- Provided data -
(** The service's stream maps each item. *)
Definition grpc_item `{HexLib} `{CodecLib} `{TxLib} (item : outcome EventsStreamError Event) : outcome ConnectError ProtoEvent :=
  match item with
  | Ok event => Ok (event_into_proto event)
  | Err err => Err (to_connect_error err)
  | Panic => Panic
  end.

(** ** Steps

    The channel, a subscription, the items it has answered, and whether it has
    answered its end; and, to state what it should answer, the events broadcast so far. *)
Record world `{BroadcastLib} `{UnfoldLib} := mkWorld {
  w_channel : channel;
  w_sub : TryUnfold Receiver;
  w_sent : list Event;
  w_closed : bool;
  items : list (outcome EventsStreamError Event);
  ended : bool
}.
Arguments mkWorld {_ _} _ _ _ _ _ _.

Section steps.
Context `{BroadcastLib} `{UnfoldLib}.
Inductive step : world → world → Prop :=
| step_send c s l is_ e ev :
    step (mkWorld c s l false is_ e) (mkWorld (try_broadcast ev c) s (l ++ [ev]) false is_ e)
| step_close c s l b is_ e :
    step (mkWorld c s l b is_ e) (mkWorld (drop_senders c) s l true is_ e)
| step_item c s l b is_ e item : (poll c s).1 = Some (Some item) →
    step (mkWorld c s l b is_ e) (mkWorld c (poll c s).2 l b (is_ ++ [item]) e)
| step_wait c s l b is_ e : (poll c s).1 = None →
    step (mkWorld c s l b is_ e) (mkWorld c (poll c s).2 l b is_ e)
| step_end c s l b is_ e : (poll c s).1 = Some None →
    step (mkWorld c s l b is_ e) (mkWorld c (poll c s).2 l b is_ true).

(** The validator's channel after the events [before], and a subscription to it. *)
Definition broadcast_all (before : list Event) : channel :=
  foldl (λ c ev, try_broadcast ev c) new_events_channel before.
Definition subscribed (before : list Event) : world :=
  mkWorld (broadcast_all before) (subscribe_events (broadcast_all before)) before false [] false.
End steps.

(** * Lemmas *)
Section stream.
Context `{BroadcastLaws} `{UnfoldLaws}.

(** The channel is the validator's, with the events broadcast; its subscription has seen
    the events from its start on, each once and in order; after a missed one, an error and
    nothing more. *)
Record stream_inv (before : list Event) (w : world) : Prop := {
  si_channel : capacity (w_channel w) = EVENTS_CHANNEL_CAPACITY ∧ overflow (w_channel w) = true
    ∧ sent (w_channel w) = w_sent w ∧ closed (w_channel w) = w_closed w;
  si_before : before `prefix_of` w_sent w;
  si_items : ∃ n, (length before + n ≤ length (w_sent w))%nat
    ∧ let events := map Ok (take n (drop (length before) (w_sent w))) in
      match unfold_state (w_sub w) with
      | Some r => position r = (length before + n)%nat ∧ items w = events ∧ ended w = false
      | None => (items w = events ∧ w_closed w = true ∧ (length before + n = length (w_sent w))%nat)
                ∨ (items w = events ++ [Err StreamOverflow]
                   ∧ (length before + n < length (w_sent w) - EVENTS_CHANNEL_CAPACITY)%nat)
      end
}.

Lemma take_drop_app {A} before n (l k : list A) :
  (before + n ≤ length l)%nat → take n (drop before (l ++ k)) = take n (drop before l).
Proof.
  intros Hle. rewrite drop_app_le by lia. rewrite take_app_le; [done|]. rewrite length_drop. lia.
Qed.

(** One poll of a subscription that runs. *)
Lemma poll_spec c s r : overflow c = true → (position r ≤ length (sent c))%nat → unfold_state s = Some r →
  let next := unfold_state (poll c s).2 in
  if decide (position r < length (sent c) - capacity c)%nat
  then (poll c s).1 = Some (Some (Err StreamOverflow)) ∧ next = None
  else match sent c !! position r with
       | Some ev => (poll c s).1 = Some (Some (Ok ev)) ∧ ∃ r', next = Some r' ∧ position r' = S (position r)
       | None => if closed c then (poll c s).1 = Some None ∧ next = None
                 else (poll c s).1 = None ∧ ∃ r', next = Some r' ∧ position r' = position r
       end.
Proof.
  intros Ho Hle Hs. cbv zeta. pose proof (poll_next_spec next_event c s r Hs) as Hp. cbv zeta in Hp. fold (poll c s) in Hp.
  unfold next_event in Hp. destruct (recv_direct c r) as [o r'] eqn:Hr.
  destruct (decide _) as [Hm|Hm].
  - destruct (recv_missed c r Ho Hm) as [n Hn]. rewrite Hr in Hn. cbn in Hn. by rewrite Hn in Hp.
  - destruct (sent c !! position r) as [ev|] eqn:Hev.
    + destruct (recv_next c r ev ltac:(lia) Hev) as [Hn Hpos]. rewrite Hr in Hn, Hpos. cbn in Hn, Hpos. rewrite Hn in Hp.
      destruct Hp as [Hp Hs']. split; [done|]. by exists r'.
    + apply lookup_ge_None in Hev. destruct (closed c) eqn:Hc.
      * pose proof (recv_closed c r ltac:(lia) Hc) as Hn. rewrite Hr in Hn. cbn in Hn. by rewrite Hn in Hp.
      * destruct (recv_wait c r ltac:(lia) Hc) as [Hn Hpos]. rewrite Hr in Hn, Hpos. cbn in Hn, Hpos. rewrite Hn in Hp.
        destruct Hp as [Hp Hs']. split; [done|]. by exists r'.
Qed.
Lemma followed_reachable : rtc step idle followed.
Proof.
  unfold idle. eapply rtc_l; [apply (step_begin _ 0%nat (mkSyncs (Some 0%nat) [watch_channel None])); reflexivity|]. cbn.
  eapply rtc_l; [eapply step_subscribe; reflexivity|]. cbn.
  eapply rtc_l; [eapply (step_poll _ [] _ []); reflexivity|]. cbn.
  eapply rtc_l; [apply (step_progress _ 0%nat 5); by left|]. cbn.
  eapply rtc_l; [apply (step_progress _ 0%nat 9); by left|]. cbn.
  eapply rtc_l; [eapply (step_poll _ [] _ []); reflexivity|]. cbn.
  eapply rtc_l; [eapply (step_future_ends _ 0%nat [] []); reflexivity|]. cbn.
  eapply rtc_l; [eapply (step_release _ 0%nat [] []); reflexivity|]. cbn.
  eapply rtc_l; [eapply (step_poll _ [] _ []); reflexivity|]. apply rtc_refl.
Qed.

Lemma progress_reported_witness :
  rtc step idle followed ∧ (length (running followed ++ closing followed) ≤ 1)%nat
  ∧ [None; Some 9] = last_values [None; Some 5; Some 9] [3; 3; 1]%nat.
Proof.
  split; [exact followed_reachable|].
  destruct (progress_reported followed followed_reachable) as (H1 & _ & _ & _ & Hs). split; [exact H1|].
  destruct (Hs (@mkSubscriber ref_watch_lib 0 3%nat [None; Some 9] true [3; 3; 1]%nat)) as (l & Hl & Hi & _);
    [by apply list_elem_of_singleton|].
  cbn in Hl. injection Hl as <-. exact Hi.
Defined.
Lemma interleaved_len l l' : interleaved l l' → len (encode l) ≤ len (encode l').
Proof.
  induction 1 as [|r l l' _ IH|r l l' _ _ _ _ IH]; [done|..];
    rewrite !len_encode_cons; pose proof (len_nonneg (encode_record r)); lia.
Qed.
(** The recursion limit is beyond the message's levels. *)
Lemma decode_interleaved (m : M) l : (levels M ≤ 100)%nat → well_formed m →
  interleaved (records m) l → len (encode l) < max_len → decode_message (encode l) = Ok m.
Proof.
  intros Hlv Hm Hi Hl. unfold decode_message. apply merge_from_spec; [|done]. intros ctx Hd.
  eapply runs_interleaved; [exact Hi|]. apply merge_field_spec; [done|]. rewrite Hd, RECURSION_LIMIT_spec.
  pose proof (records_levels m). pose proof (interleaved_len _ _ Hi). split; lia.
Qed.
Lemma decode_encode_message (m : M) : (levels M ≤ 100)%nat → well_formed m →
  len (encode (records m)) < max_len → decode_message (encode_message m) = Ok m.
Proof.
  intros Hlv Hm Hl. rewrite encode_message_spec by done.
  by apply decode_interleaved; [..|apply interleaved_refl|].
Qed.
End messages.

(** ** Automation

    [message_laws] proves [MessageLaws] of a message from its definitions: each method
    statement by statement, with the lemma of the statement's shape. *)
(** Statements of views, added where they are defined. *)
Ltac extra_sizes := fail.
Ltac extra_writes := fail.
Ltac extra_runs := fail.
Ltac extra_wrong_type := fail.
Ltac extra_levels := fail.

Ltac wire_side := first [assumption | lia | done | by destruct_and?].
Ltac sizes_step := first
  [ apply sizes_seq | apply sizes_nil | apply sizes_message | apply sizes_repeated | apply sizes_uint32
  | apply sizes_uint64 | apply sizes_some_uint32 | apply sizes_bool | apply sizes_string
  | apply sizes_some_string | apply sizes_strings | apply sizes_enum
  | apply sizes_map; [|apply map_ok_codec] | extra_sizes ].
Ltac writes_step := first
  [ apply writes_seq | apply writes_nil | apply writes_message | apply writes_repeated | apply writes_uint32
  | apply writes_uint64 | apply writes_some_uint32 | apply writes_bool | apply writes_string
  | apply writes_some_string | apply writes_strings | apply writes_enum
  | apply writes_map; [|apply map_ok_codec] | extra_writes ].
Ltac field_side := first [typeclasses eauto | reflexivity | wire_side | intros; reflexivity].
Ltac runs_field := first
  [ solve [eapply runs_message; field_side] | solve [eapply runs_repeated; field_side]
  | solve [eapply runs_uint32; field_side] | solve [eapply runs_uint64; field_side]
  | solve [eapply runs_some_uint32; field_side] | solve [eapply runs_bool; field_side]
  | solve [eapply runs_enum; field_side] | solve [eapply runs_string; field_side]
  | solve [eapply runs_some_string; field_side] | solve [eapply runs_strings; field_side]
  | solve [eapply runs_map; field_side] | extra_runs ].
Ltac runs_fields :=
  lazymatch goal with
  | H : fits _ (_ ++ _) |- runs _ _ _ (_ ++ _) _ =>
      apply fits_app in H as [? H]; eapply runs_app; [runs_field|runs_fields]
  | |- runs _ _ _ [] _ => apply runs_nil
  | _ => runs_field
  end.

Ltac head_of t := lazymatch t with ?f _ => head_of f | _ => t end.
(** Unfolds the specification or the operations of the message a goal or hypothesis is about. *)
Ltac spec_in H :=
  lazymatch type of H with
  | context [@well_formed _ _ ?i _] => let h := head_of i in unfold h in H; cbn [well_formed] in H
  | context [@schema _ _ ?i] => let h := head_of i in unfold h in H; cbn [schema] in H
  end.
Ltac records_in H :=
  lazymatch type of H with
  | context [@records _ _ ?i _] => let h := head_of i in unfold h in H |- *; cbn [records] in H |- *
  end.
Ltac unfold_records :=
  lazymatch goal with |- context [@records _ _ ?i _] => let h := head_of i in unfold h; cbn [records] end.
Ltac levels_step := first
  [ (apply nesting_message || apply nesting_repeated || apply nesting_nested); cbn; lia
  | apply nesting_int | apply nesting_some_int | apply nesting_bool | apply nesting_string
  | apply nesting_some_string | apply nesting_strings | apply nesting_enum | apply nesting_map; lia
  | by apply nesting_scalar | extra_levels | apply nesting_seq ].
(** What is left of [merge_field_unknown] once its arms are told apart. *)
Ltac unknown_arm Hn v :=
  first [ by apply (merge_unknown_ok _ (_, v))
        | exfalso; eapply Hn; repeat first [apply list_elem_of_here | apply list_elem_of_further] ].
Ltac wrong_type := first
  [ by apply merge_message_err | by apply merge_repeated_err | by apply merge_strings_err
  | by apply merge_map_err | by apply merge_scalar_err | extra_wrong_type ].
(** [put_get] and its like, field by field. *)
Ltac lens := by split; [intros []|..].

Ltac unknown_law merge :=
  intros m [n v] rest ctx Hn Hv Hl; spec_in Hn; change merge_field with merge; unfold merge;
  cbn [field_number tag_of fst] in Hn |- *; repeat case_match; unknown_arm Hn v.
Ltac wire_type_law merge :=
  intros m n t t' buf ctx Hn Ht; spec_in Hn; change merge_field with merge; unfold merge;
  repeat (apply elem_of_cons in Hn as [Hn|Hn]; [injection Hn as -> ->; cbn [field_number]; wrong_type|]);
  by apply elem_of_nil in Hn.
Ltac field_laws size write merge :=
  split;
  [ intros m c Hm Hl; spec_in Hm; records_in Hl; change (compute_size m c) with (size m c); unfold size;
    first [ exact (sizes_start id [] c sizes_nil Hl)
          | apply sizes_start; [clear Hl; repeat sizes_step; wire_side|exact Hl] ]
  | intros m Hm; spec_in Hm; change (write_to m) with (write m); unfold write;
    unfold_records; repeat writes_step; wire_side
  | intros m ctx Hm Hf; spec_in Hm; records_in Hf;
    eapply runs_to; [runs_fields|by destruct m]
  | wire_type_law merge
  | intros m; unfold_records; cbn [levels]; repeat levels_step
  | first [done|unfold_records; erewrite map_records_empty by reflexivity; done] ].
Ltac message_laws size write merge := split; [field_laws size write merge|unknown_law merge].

- Work to complete -
Reprint the data above from the opening line to the line holding "The channel, a", inclusive, and nothing else.

- Written solution -
(** The service's stream maps each item. *)
Definition grpc_item `{HexLib} `{CodecLib} `{TxLib} (item : outcome EventsStreamError Event) : outcome ConnectError ProtoEvent :=
  match item with
  | Ok event => Ok (event_into_proto event)
  | Err err => Err (to_connect_error err)
  | Panic => Panic
  end.

(** ** Steps

    The channel, a subscription, the items it has answered, and whether it has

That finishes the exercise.